こういった戦場のような職場で役に立っていたのは、単なる紙1枚。その日のうちにやらなくてはいけないことを片っ端から書いていき、終わったらボールペンでグシャグシャと消す。これだけ。

スケジュールについてはもう病棟任せ。ムンテラのセッティングなどは婦長さん任せにして、家族には医者のいるところに来てもらう。とてもじゃないが「何時にどこで待ち合わせ」など、覚えていられなかった。

Palmにはもちろん、スケジュール管理やToDoなどが準備されている。しかしその日のうちにやらなくてはいけない仕事が一定の量をを超えてしまうと、もう何をやっても効率を上げることなど不可能になる。Palmに仕事の予定を記載しても、それを参照する前から次の仕事が押し寄せる。結果、入力時間だけ無駄になってしまう。

PDAをいくら用いても、仕事を片付けないと家には帰れない。予定がある程度決まっていて、仕事の計画をある程度だてることが出来るプロジェクトであれば、PDAを用いて仕事の効率を上げることは可能かもしれない。

ただ間違ってはいけないのは、PDAは効率を上げることは出来ても仕事の絶対量を減らすことは出来ないという点で、どうしようもなく忙しい病院ではスタイラスを持つひまがあったらさっさと外来を回したほうが早く帰れる。

ここにきてTungsten Cを購入してから、あるいは状況が変わるかもしれないと感じている。

今やっていることも、結局はToDoにその日にやらないといけない仕事片端から殴り書いていく、というだけなのだが、キーボードを使った入力はとにかく速い。まだまだタッチタイプもままならない状況ではあるが、それでも今まで使っていたペン入力とは比べ物にならない速さで入力できる。ボールペンをいちいち出さなくてもいいぶんだけ、下手をすると手書きよりも速いぐらいだ。

TungstenCについては興味を引かれたのは速さとキーボードだけ。メモリについてはTungstenEの時にすでに十分すぎるほどであったし、無線LANはそもそも地方都市にそんなものはない。
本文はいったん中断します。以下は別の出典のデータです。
(** C8, as the code has it.  For the descriptor of a successful probe:
    the frame rate is 30 when both rate fields are absent or empty; it is
    positive when the rate resolved from the fields is a finite number of at
    least 0.0005; and the frame count is at least 0 when that rate and the
    duration are finite and not negative. *)
Theorem descriptor_invariants
        (md : ProbeData) (vs : Stream) (d : Metadata) :
  find is_video (streams md) = Some vs ->
  getMetadata (ProbeOk md) = Resolved d ->
  (present (r_frame_rate vs) = None -> present (avg_frame_rate vs) = None ->
     same (frameRate d) (of_Z 30))
  /\ (forall q : Q,
        resolveFrameRate vs = Fin q -> (1 # 2000 <= q)%Q ->
        ltb (of_Z 0) (frameRate d) = true)
  /\ (forall q t : Q,
        resolveFrameRate vs = Fin q -> duration d = Fin t ->
        (0 <= q)%Q -> (0 <= t)%Q ->
        leb (of_Z 0) (totalFrames d) = true).
Proof.
  intros Hfind H. rewrite (getMetadata_resolved md vs d Hfind H).
  cbn [totalFrames frameRate duration].
  repeat split.
  - intros Hr Ha. unfold resolveFrameRate. rewrite Hr, Ha.
    vm_compute. reflexivity.
  - intros q Hq Hge. rewrite Hq. unfold mul, round, div, of_Z.
    change (Qeq_bool (inject_Z 1000) 0) with false. cbv iota.
    unfold ltb. apply Qltb_lt.
    assert (Hk : 1 <= Qfloor (q * inject_Z 1000 + (1 # 2))).
    { apply Qfloor_lower. unfold inject_Z. lra. }
    rewrite Zle_Qle in Hk.
    set (kq := inject_Z (Qfloor (q * inject_Z 1000 + (1 # 2)))) in *.
    apply Qlt_shift_div_l; unfold inject_Z in *; lra.
  - intros q t Hq Ht Hq0 Ht0. rewrite Hq, Ht.
    unfold mul, floor, leb, ltb, strict_eq, of_Z.
    assert (Hk : 0 <= Qfloor (q * t)).
    { apply Qfloor_lower. unfold inject_Z. nra. }
    rewrite Zle_Qle in Hk.
    set (kq := inject_Z (Qfloor (q * t))) in *.
    destruct (Qltb (inject_Z 0) kq) eqn:E; trivial.
    apply Qltb_ge in E. simpl. apply Qeq_bool_iff.
    unfold inject_Z in *. lra.
Qed.

(** A stream without rate fields gets 30 frames per second. *)
Lemma descriptor_invariants_witness :
  same (frameRate Samples.no_rate_descriptor) (of_Z 30).
Proof.
  refine (proj1 (descriptor_invariants (Samples.only Samples.no_rate_stream)
                   Samples.no_rate_stream Samples.no_rate_descriptor _ _) _ _);
    reflexivity.
Defined.

(** C8 as stated fails on a stream whose rates read "0/0": the probe
    succeeds with a frame rate of 0, neither positive nor 30. *)
Lemma zero_rate_is_not_positive :
  getMetadata (ProbeOk (Samples.only Samples.zero_rate_stream))
  = Resolved Samples.zero_rate_descriptor
  /\ strict_eq (frameRate Samples.zero_rate_descriptor) (of_Z 0) = true
  /\ ltb (of_Z 0) (frameRate Samples.zero_rate_descriptor) = false.
Proof. repeat split. Qed.
(** * Dropout-risk model lifecycle: a shallow embedding

    This development embeds the model-lifecycle core of the student dropout
    system: [integration.py] (class [DropoutPredictor]),
    [real-time-monitoring.py] (class [RealTimeMonitor], method [send_alerts])
    and [model-maintaince.py] (class [ModelMaintenance]).  Of the code these
    call it also embeds the daily job of the monitor with
    [DatabaseConnector.execute_query] ([database_connector.py]) and the
    notifier ([notification_system.py], class [NotificationSystem]).

    Modelling decisions
    - Python [float] is IEEE binary64: metrics and probabilities are Rocq
      primitive floats, and decimal literals of the source ([0.3], [0.7],
      [0.02], [0.05]) are the same binary64 constants.
    - Python exceptions are an error result [res]; [try]/[except] is
      [try_except].  Code that reads or writes the process state runs in the
      state-and-exception monad [M]; state written before an exception is
      raised stays written.
    - scikit-learn, joblib and the clock are outside the repository.
      Estimators and metrics are an interface ([Sklearn]); the joblib store is
      a finite map from paths to files, whose writes may fail as an oracle in
      the state dictates; [datetime.now()] reads a clock oracle.
    - [logger] calls are not modelled. *)

From Stdlib Require Import Floats ZArith Uint63.
From stdpp Require Import gmap strings list.

Set Warnings "-inexact-float".

(** ** Python values, exceptions and results *)

Module Py.

(** Cell values of records and data frames: text or number.  Numbers are
    binary64 (a Python [int] cell is the float of the same value, which is
    what a numeric pandas column holds once it reaches an estimator). *)
Inductive value :=
| VStr (s : string)
| VNum (x : float).

(** Python [==] on cells. *)
Definition value_eqb (a b : value) : bool :=
  match a, b with
  | VStr s, VStr t => String.eqb s t
  | VNum x, VNum y => PrimFloat.eqb x y
  | _, _ => false
  end.

(** [x in xs] for a sequence [xs]. *)
Definition value_in (x : value) (xs : list value) : bool :=
  existsb (value_eqb x) xs.

Definition float_of_nat (n : nat) : float :=
  PrimFloat.of_uint63 (Uint63.of_Z (Z.of_nat n)).

Inductive exn :=
| FileNotFoundError (msg : string)
| ValueError (msg : string)
| KeyError (msg : string)
| IndexError (msg : string)
| OSError (msg : string)
| Exception (msg : string).

(** [str(e)] *)
Definition str (e : exn) : string :=
  match e with
  | FileNotFoundError m | ValueError m | KeyError m
  | IndexError m | OSError m | Exception m => m
  end.

Inductive res (A : Type) :=
| Ok (a : A)
| Raise (e : exn).
Arguments Ok {A} a.
Arguments Raise {A} e.

#[global] Instance res_ret : MRet res := @Ok.
#[global] Instance res_bind : MBind res := fun A B k r =>
  match r with
  | Ok a => k a
  | Raise e => Raise e
  end.

(** [xs[i]] on a list *)
Definition getitem {A} (xs : list A) (i : nat) : res A :=
  match xs !! i with
  | Some x => Ok x
  | None => Raise (IndexError "index out of range")
  end.

Definition datetime := Z.

End Py.
Export Py.

(** ** pandas data frames

  A frame is its row count and its labelled columns, in order. *)

Module Pandas.

Record DataFrame := mkDataFrame {
  index_len : nat;
  data : list (string * list value)
}.

(** [df.columns] *)
Definition columns (df : DataFrame) : list string := (data df).*1.

(** [len(df)] *)
Definition len (df : DataFrame) : nat := index_len df.

(** [df.empty]: some axis has length 0. *)
Definition empty (df : DataFrame) : bool :=
  (index_len df =? 0)%nat || (length (data df) =? 0)%nat.

(** [c in df.columns] *)
Definition has_column (c : string) (df : DataFrame) : bool :=
  existsb (String.eqb c) (columns df).

Fixpoint assoc (c : string) (kvs : list (string * list value)) : option (list value) :=
  match kvs with
  | [] => None
  | (k, v) :: rest => if String.eqb c k then Some v else assoc c rest
  end.

(** [df[c]] *)
Definition getitem_col (df : DataFrame) (c : string) : res (list value) :=
  match assoc c (data df) with
  | Some col => Ok col
  | None => Raise (KeyError c)
  end.

(** [df.drop(c, axis=1)]: a new frame without the columns labelled [c]. *)
Definition drop (c : string) (df : DataFrame) : res DataFrame :=
  if has_column c df then
    Ok (mkDataFrame (index_len df)
          (filter (fun kv => negb (String.eqb c kv.1)) (data df)))
  else Raise (KeyError c).

Fixpoint assign (c : string) (col : list value) (kvs : list (string * list value))
  : list (string * list value) :=
  match kvs with
  | [] => [(c, col)]
  | (k, v) :: rest =>
      if String.eqb c k then (k, col) :: rest else (k, v) :: assign c col rest
  end.

(** [df[c] = col]: replace the column, or append it. *)
Definition setitem_col (c : string) (col : list value) (df : DataFrame) : DataFrame :=
  mkDataFrame (index_len df) (assign c col (data df)).

(** [df[c] = v] for a scalar [v]: broadcast over the rows. *)
Definition setitem_scalar (c : string) (v : value) (df : DataFrame) : DataFrame :=
  setitem_col c (replicate (index_len df) v) df.

Fixpoint select_cols (names : list string) (kvs : list (string * list value))
  : res (list (string * list value)) :=
  match names with
  | [] => Ok []
  | c :: rest =>
      match assoc c kvs with
      | Some col => cols ← select_cols rest kvs; Ok ((c, col) :: cols)
      | None => Raise (KeyError c)
      end
  end.

(** [df[names]]: the named columns, in the order of [names].  Where several
    columns carry one label pandas gives all of them and this gives the
    first; the labels of a frame built from a record are distinct. *)
Definition getitem_cols (df : DataFrame) (names : list string) : res DataFrame :=
  cols ← select_cols names (data df); Ok (mkDataFrame (index_len df) cols).

(** [pd.DataFrame([d])] for a dict [d]: one row. *)
Definition of_record (d : gmap string value) : DataFrame :=
  mkDataFrame 1 ((fun kv => (kv.1, [kv.2])) <$> map_to_list d).

End Pandas.
Export Pandas.

(** ** scikit-learn

    Fitted estimators, scalers and encoders are opaque objects; their methods
    are functions of the object and its argument, and may raise.  [ndarray]
    is what a scaler returns and an estimator consumes. *)

Class Sklearn := {
  Model : Type;
  Scaler : Type;
  LabelEncoder : Type;
  ndarray : Type;
  (** [encoder.classes_] *)
  classes_ : LabelEncoder -> list value;
  (** [encoder.transform(col)] *)
  encoder_transform : LabelEncoder -> list value -> res (list value);
  (** [scaler.transform(X)] *)
  scaler_transform : Scaler -> DataFrame -> res ndarray;
  (** [scaler.__class__()]: a new, unfitted scaler of the same class *)
  scaler_class_new : Scaler -> Scaler;
  (** [scaler.fit_transform(X)]: the scaler once fitted, and the scaled data *)
  scaler_fit_transform : Scaler -> DataFrame -> res (Scaler * ndarray);
  (** [model.predict(X)] *)
  predict : Model -> ndarray -> res (list value);
  (** [model.predict_proba(X)]: per row, the probability of each class *)
  predict_proba : Model -> ndarray -> res (list (list float));
  (** [model.score(X, y)] *)
  score : Model -> ndarray -> list value -> res float;
  (** [GradientBoostingClassifier(n_estimators=100, random_state=42)]
      followed by [.fit(X, y)]: the fitted classifier *)
  GradientBoostingClassifier_fit : ndarray -> list value -> res Model;
  (** [accuracy_score(y_true, y_pred)] *)
  accuracy_score : list value -> list value -> res float;
  (** [f1_score(y_true, y_pred)] *)
  f1_score : list value -> list value -> res float;
  (** [train_test_split(X, y, test_size=0.2, random_state=42, stratify=y)]:
      [(X_train, X_test, y_train, y_test)] *)
  train_test_split :
    DataFrame -> list value ->
    res (DataFrame * DataFrame * list value * list value)
}.

(** ** Artifacts, the joblib store and the process state *)

Section Lifecycle.
Context `{SK : Sklearn}.

(** The pickled bundle: a dict with these keys, each possibly absent. *)
Record Artifacts := mkArtifacts {
  a_model : option Model;
  a_scaler : option Scaler;
  a_label_encoders : option (list (string * LabelEncoder));
  a_feature_names : option (list string);
  a_retrained_at : option datetime
}.

(** [d[k]] on the bundle *)
Definition getkey {A} (k : string) (field : option A) : res A :=
  match field with
  | Some x => Ok x
  | None => Raise (KeyError k)
  end.

(** What a path of the store holds: a complete pickle, or the remains of a
    write that failed half-way. *)
Inductive file :=
| Pickled (a : Artifacts)
| Torn.

(** How the next [joblib.dump] ends: it completes, or it raises, leaving the
    target as it was ([torn = false]) or partly written ([torn = true]). *)
Inductive dump_outcome :=
| DumpOk
| DumpFails (torn : bool).

(** [performance_history] entries *)
Record performance := mkPerformance {
  p_timestamp : datetime;
  p_accuracy : float;
  p_f1_score : float;
  p_samples : nat
}.

(** A [ModelMaintenance] instance *)
Record ModelMaintenance := mkModelMaintenance {
  model_path : string;
  performance_history : list performance
}.

(** What [RealTimeMonitor.send_alerts] interpolates into the message. *)
Record alert_message := mkAlertMessage {
  msg_student_id : value;
  msg_probability : float;
  msg_risk_level : string;
  msg_time : datetime
}.

(** A call of [NotificationSystem.send_alert] *)
Record alert := mkAlert {
  recipient : string;
  subject : string;
  message : alert_message
}.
ただ、そのキーボードの快適さとCPUの速さは自分の予想のはるかに上を行っていた。今までPDAを仕事で使う際にボトルネックになっていた検索の遅さと入力の遅さはかなり解消されており、これならば忙しい病院でも実用になるかもしれない。

今は新しいアプリを試すわけでもなく、黙々とキーボードのタッチタイプを練習しているだけなのだが、内心はこのデバイスにはかなり期待を抱いている。

ようやくPDAが実用になるときがきたと思ったら、Sonyはすでに撤退をはじめているわけだが。散々市場を食い荒らしておいてここに来て撤退では、あまりにも無責任なのではないのだろうか。